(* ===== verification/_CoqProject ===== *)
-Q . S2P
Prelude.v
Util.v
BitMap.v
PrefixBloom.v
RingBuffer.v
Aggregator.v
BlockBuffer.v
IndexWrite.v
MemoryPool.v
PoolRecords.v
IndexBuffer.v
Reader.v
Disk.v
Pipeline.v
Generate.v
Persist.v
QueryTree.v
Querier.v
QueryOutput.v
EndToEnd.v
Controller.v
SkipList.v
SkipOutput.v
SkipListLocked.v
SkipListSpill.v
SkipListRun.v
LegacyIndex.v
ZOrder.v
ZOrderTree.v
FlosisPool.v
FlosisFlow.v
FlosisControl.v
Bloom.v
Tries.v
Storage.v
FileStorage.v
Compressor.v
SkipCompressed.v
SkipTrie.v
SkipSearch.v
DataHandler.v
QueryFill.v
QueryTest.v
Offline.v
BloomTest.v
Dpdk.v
──────────────────────────────
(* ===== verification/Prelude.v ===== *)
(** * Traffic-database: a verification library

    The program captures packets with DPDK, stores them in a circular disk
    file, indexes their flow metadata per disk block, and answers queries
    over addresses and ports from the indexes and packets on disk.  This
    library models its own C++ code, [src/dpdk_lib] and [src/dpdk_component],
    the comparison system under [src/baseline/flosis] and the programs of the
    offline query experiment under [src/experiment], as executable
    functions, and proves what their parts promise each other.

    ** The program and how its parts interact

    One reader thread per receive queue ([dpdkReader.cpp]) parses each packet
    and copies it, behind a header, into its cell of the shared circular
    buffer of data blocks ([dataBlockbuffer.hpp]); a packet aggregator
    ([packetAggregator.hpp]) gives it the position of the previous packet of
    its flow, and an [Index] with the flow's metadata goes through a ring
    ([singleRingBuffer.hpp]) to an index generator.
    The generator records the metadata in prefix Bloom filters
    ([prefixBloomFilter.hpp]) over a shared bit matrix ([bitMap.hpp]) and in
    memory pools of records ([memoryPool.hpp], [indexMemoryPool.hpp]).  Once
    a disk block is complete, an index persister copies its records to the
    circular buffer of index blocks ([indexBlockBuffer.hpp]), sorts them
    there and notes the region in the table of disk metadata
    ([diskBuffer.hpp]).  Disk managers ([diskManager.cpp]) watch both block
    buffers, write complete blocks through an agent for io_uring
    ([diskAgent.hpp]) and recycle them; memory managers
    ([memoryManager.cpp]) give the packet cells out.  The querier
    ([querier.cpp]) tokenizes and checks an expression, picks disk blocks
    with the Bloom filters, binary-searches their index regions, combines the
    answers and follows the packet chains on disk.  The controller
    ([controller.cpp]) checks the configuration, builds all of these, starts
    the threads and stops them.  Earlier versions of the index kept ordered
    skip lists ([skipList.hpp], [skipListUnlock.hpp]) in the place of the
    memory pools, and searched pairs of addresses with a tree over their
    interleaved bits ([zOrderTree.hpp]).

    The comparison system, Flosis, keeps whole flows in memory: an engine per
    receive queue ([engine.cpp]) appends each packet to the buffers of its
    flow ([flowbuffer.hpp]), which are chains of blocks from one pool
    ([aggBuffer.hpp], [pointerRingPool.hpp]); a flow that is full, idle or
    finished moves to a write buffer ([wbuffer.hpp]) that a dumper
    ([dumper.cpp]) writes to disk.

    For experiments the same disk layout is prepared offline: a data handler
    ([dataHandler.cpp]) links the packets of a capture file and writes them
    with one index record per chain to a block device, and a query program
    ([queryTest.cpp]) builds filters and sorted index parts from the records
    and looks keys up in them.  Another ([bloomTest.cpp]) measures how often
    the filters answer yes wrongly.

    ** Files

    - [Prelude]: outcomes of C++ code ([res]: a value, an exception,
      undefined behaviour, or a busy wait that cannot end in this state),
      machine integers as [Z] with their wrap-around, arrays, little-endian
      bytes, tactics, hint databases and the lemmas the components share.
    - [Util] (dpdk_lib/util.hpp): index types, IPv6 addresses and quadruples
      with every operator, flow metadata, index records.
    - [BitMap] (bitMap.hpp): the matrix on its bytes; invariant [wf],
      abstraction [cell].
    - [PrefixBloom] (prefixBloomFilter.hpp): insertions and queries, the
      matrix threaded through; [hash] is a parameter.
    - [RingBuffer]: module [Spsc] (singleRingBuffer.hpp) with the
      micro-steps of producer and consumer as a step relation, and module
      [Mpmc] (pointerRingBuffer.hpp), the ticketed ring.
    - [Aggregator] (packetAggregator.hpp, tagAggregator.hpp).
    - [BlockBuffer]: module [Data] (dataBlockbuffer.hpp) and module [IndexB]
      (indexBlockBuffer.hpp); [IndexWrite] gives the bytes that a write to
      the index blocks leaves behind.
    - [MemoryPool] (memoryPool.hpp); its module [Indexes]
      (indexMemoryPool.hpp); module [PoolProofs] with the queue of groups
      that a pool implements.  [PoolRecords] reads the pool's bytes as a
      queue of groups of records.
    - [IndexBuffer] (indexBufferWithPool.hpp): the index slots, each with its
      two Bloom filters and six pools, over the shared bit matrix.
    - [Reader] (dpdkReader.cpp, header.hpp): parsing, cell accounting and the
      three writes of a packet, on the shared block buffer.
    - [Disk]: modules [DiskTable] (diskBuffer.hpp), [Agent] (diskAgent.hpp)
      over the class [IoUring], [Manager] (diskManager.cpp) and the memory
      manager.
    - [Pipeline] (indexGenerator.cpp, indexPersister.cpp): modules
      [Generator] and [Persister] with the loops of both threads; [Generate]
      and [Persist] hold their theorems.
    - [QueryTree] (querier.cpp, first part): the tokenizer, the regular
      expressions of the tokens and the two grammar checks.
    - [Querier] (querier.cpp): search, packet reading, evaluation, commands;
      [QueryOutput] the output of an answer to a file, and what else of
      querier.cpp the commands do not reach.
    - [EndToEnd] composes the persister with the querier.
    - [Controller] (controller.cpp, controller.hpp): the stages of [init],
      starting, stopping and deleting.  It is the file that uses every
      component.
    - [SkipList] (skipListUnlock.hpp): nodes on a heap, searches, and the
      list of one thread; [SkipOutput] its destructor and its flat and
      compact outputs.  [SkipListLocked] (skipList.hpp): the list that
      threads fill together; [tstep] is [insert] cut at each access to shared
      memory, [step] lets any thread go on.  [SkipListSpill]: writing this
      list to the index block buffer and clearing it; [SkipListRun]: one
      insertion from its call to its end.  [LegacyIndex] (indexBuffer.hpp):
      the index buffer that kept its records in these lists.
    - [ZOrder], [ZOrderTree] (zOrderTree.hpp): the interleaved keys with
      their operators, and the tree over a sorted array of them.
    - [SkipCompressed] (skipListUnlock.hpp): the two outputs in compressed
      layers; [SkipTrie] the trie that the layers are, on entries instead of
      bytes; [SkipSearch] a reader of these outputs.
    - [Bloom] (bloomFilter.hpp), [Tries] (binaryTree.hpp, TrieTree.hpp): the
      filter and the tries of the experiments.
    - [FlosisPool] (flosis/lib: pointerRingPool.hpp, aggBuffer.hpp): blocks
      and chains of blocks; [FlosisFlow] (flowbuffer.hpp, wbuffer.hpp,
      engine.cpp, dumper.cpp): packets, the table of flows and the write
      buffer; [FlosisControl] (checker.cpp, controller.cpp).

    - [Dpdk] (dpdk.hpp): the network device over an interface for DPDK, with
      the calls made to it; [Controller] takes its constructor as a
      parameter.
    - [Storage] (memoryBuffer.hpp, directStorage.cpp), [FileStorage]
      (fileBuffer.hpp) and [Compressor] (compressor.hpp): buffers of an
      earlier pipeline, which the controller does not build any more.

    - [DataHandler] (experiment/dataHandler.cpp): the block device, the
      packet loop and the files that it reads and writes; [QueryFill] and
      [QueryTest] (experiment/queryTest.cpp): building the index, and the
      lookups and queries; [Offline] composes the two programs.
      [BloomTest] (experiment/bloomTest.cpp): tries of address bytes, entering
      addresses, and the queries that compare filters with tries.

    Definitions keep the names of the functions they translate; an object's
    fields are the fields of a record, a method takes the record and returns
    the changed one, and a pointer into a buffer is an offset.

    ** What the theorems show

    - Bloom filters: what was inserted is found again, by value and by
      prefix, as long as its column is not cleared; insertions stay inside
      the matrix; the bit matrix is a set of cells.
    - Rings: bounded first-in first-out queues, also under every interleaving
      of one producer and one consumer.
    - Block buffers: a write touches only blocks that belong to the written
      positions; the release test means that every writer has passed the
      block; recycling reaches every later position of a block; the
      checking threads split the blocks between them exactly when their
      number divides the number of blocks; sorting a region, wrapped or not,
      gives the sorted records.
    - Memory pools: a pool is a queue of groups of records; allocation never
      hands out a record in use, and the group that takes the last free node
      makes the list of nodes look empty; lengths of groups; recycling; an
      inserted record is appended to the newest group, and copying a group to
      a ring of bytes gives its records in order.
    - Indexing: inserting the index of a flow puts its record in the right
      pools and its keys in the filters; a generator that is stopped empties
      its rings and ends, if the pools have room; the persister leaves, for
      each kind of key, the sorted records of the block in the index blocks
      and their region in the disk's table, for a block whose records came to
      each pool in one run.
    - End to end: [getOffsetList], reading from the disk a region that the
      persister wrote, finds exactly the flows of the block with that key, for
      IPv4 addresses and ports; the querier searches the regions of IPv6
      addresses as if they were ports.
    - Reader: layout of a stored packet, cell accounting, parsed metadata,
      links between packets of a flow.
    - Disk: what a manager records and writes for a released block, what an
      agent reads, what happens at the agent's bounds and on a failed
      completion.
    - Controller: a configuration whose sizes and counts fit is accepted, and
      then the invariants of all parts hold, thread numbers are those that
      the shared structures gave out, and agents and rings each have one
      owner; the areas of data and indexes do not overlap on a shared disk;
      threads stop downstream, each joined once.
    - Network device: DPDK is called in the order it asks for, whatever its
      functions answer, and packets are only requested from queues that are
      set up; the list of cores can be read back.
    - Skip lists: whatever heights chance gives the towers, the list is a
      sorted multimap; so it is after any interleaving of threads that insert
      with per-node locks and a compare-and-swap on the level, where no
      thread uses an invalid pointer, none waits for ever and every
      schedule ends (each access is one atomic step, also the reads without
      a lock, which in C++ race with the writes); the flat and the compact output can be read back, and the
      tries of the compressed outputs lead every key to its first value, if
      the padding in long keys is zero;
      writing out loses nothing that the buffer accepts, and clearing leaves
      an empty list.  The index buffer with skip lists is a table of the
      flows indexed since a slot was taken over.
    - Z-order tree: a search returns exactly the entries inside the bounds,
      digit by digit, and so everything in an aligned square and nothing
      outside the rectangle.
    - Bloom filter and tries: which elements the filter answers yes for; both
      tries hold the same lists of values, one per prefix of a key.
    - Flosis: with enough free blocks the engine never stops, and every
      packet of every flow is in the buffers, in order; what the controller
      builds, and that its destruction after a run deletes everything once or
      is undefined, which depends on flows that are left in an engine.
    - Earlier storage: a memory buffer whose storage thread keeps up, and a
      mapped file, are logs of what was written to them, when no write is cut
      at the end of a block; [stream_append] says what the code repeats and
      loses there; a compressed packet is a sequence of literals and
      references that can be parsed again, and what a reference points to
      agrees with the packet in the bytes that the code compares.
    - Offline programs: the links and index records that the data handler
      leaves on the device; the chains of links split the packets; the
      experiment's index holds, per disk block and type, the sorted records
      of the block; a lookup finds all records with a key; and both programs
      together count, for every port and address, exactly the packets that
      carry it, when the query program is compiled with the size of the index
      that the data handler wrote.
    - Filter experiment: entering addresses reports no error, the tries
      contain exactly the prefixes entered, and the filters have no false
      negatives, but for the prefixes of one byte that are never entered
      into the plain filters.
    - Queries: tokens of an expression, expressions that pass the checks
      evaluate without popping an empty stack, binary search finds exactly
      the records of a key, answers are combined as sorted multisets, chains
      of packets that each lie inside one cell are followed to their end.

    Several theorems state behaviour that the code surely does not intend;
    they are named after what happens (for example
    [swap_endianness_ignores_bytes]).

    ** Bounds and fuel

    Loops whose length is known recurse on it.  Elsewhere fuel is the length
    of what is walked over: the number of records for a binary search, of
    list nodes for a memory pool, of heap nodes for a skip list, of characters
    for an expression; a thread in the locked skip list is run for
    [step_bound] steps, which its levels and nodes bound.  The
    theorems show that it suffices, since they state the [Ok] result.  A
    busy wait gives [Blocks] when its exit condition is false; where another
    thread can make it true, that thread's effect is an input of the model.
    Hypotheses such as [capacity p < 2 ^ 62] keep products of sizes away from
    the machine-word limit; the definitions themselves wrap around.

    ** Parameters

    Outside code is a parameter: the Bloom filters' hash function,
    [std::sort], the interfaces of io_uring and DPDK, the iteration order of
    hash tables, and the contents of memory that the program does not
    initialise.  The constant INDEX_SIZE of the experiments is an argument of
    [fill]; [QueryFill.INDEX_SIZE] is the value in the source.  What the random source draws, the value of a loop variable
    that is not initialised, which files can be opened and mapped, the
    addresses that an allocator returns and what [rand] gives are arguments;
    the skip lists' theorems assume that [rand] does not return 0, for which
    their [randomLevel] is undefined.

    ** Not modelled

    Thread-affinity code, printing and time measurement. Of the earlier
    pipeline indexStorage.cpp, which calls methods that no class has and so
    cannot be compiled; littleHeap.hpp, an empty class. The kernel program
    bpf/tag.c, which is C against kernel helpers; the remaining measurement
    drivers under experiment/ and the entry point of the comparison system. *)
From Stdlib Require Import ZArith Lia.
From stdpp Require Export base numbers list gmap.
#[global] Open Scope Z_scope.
──────────────────────────────
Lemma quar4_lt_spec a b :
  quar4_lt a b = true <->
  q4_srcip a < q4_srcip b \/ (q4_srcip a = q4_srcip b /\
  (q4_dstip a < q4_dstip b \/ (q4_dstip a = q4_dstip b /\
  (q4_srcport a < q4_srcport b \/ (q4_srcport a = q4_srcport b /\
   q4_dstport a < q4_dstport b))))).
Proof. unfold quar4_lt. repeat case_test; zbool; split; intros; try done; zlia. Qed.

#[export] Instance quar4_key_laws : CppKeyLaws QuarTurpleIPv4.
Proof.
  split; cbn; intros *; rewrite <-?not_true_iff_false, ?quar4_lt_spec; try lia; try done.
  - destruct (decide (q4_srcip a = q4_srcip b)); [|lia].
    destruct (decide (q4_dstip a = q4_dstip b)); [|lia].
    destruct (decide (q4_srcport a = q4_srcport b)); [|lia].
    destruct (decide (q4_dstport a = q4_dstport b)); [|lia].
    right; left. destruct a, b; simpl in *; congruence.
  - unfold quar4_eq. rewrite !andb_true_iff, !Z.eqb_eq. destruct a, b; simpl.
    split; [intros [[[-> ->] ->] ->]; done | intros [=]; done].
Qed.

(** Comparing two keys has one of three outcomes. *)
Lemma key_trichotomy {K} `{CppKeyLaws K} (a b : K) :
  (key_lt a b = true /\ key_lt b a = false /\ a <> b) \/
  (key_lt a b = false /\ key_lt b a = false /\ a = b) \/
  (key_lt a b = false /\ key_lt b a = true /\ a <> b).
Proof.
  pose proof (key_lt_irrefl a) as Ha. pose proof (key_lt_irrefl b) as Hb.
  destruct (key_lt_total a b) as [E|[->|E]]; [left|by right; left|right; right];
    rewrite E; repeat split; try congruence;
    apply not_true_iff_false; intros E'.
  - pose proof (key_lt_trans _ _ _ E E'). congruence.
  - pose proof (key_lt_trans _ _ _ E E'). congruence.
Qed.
──────────────────────────────
Filter the data down to the lines that contain the string "same", and copy them.

▶ **SOLUTION TO THIS TASK**
    For experiments the same disk layout is prepared offline: a data handler
      tries hold the same lists of values, one per prefix of a key.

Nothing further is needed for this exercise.